Wear a mask. Stay home. Only go out when necessary. Social distance. Don’t gather with people who are outside of your bubble.
I was on Facebook last week when I saw that someone I knew passed away from the coronavirus. He was a year older than me.
We were only acquaintances during college, but he had a great impact on my time photographing all of the games for Ithaca College Athletics.
He was a producer for a few of the sport shows that Ithaca College Television (ICTV) produces throughout the academic year.
Over time, a lot of the on-air reporters and videographers began to realize that I knew all of the good spots to be in the gym, on the football field and so on.
I would get to the basketball games significantly earlier than need-be so that my photo spot wouldn’t be taken. Well… the videographers started to get there even earlier so that they could beat me to that spot.
During games throughout each athletic season, they would also make direct eye-contact with me and then stand right in front of me.
After a while he caught on and would tell the videographers and on-air reporters to not take my spot or stand in-front of me.
He always made sure that both I and the ICTV workers could get our jobs done and be successful at the same time.
The day of his passing, my Facebook feed was filled with people posting stories of him and talking about the impact he had at Ithaca College and for the athletic teams.
The Ithaca College community lost a great person that day.
People are losing family members and friends. Almost everyone knows someone who has passed away from this virus.

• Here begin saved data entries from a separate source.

(* ===== verification/StmtRow.v ===== *)
(** Rows of prepared statements: the table mysql_ps_fetch_functions that
    mysql_init_ps_subsystem of libmariadb/ma_stmt_codec.c fills, mthd_stmt_fetch_to_bind of
    libmariadb/mariadb_stmt.c, which takes a binary row apart, and the functions that pass over a
    column.

    [row_image] is the reference encoding of a row: a status byte, a bitmap of NULLs that
    starts at its third bit, and the values that are not NULL. *)

From stdpp Require Import tactics.
From S2P Require Import Prelude IntStore NumText LenEnc StmtTime TimeText OracleTime StmtFetch StmtFloat StmtOracle.
Import NumText LenEnc StmtTime TimeText OracleTime StmtFetch StmtFloat StmtOracle.

Module StmtRow.

Definition MYSQL_TYPE_NEWDATE : Z := 14.
Definition MYSQL_TYPE_VARCHAR : Z := 15.
Definition MYSQL_TYPE_BIT : Z := 16.
Definition MYSQL_TYPE_OBJECT : Z := 160.
Definition MYSQL_TYPE_OB_NUMBER_FLOAT : Z := 206.
Definition MYSQL_TYPE_OB_NVARCHAR2 : Z := 207.
Definition MYSQL_TYPE_OB_NCHAR : Z := 208.
Definition MYSQL_TYPE_OB_UROWID : Z := 209.
Definition MYSQL_TYPE_ORA_BLOB : Z := 210.
Definition MYSQL_TYPE_ORA_CLOB : Z := 211.
Definition MYSQL_TYPE_NEWDECIMAL : Z := 246.
Definition MYSQL_TYPE_ENUM : Z := 247.
Definition MYSQL_TYPE_SET : Z := 248.
Definition MYSQL_TYPE_TINY_BLOB : Z := 249.
Definition MYSQL_TYPE_MEDIUM_BLOB : Z := 250.
Definition MYSQL_TYPE_LONG_BLOB : Z := 251.
Definition MYSQL_TYPE_BLOB : Z := 252.
Definition MYSQL_TYPE_GEOMETRY : Z := 255.

Definition MYSQL_PS_SKIP_RESULT_W_LEN : Z := -1.
Definition MYSQL_PS_SKIP_RESULT_STR : Z := -2.
Definition MADB_BIND_DUMMY : Z := 1.
Definition MYSQL_DATA_TRUNCATED : Z := 101.

Section rows.
Context (X : externals).

Definition ps_fetch_null (r : MYSQL_BIND) (f : MYSQL_FIELD) (mem : bytes) (row : Z) : cres (MYSQL_BIND * Z) :=
  Ret (r, row).

(** The members [pack_len] and [func] of the table; a type without an entry has no function. *)
Definition pack_len (type : Z) : Z :=
  if type =? MYSQL_TYPE_TINY then 1
  else if is_type type [MYSQL_TYPE_SHORT; MYSQL_TYPE_YEAR] then 2
  else if is_type type [MYSQL_TYPE_INT24; MYSQL_TYPE_LONG; MYSQL_TYPE_CURSOR; MYSQL_TYPE_FLOAT] then 4
  else if is_type type [MYSQL_TYPE_LONGLONG; MYSQL_TYPE_DOUBLE] then 8
  else if is_type type [MYSQL_TYPE_TIME; MYSQL_TYPE_DATE; MYSQL_TYPE_OB_TIMESTAMP_NANO;
      MYSQL_TYPE_OB_TIMESTAMP_WITH_LOCAL_TIME_ZONE; MYSQL_TYPE_OB_TIMESTAMP_WITH_TIME_ZONE;
      MYSQL_TYPE_OB_INTERVAL_YM; MYSQL_TYPE_OB_INTERVAL_DS; MYSQL_TYPE_NEWDATE;
      MYSQL_TYPE_DATETIME; MYSQL_TYPE_TIMESTAMP; MYSQL_TYPE_OB_RAW] then MYSQL_PS_SKIP_RESULT_W_LEN
  else if is_type type [MYSQL_TYPE_TINY_BLOB; MYSQL_TYPE_BLOB; MYSQL_TYPE_MEDIUM_BLOB; MYSQL_TYPE_LONG_BLOB;
      MYSQL_TYPE_BIT; MYSQL_TYPE_VAR_STRING; MYSQL_TYPE_VARCHAR; MYSQL_TYPE_STRING; MYSQL_TYPE_JSON;
      MYSQL_TYPE_DECIMAL; MYSQL_TYPE_NEWDECIMAL; MYSQL_TYPE_OB_NUMBER_FLOAT; MYSQL_TYPE_OB_NVARCHAR2;
      MYSQL_TYPE_OB_NCHAR; MYSQL_TYPE_ENUM; MYSQL_TYPE_SET; MYSQL_TYPE_OB_UROWID; MYSQL_TYPE_ORA_BLOB;
      MYSQL_TYPE_ORA_CLOB; MYSQL_TYPE_OBJECT; MYSQL_TYPE_GEOMETRY] then MYSQL_PS_SKIP_RESULT_STR
  else 0.

Definition string_column (type : Z) : bool :=
  is_type type [MYSQL_TYPE_NEWDATE; MYSQL_TYPE_VAR_STRING; MYSQL_TYPE_VARCHAR; MYSQL_TYPE_STRING; MYSQL_TYPE_JSON;
    MYSQL_TYPE_DECIMAL; MYSQL_TYPE_NEWDECIMAL; MYSQL_TYPE_OB_NUMBER_FLOAT; MYSQL_TYPE_OB_NVARCHAR2;
    MYSQL_TYPE_OB_NCHAR; MYSQL_TYPE_ENUM; MYSQL_TYPE_SET; MYSQL_TYPE_OB_UROWID; MYSQL_TYPE_GEOMETRY].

In America, someone dies from the virus every 40 seconds.
This is bigger than not being able to travel or to concerts. This is people’s lives at risk who have family and friends.
Yes, it stinks to not be able to travel and see friends and family and do everything that we’ve taken for granted over the years.
Nate and I were planning a trip to Disney World for September but put a deadly virus in front of taking a vacation. We were also supposed to go to California last March.
Those trips can be taken another time. If we were to get infected and then spread that to others who then passed away from the virus, those are people who can never come back because two people wanted to go on vacation.
Since the pandemic began, I have flown home twice. One to say bye to my grandma and the second time for her funeral.
Because of this pandemic, I had to say bye to my grandma through a window.
Traveling right now is petrifying. Don’t do it. I had to take multiple planes to get home and each one was crowded. I was terrified that I was going to get COVID-19 and spread it to my family.
No one in the airports cared about social distancing. The Chicago O’Hare airport was the most crowded I’ve ever seen.
There will be more concerts to attend when the pandemic is over.
There will be more professional sporting events when this is over.
All of the luxuries America has gotten used to will still be there.
When you go shopping, stay away from people. Walmart has one way signs on all of the aisles for a reason.
Follow the signs. Don’t go the wrong way down an aisle. I can’t tell you how many times I’ve gone grocery shopping at Walmart and people just go where they want and don’t pay attention to how close they get to you.
If there is someone in an aisle, go down a different one and then swing back around to that aisle. Are those few extra seconds that would take really that important to you? Taking a few extra seconds to be cautious could save a life.
Things will slowly return to normal when people start taking this seriously.
When it is your turn, get the vaccine. It is safe. Do your part to prevent the spread of this disease.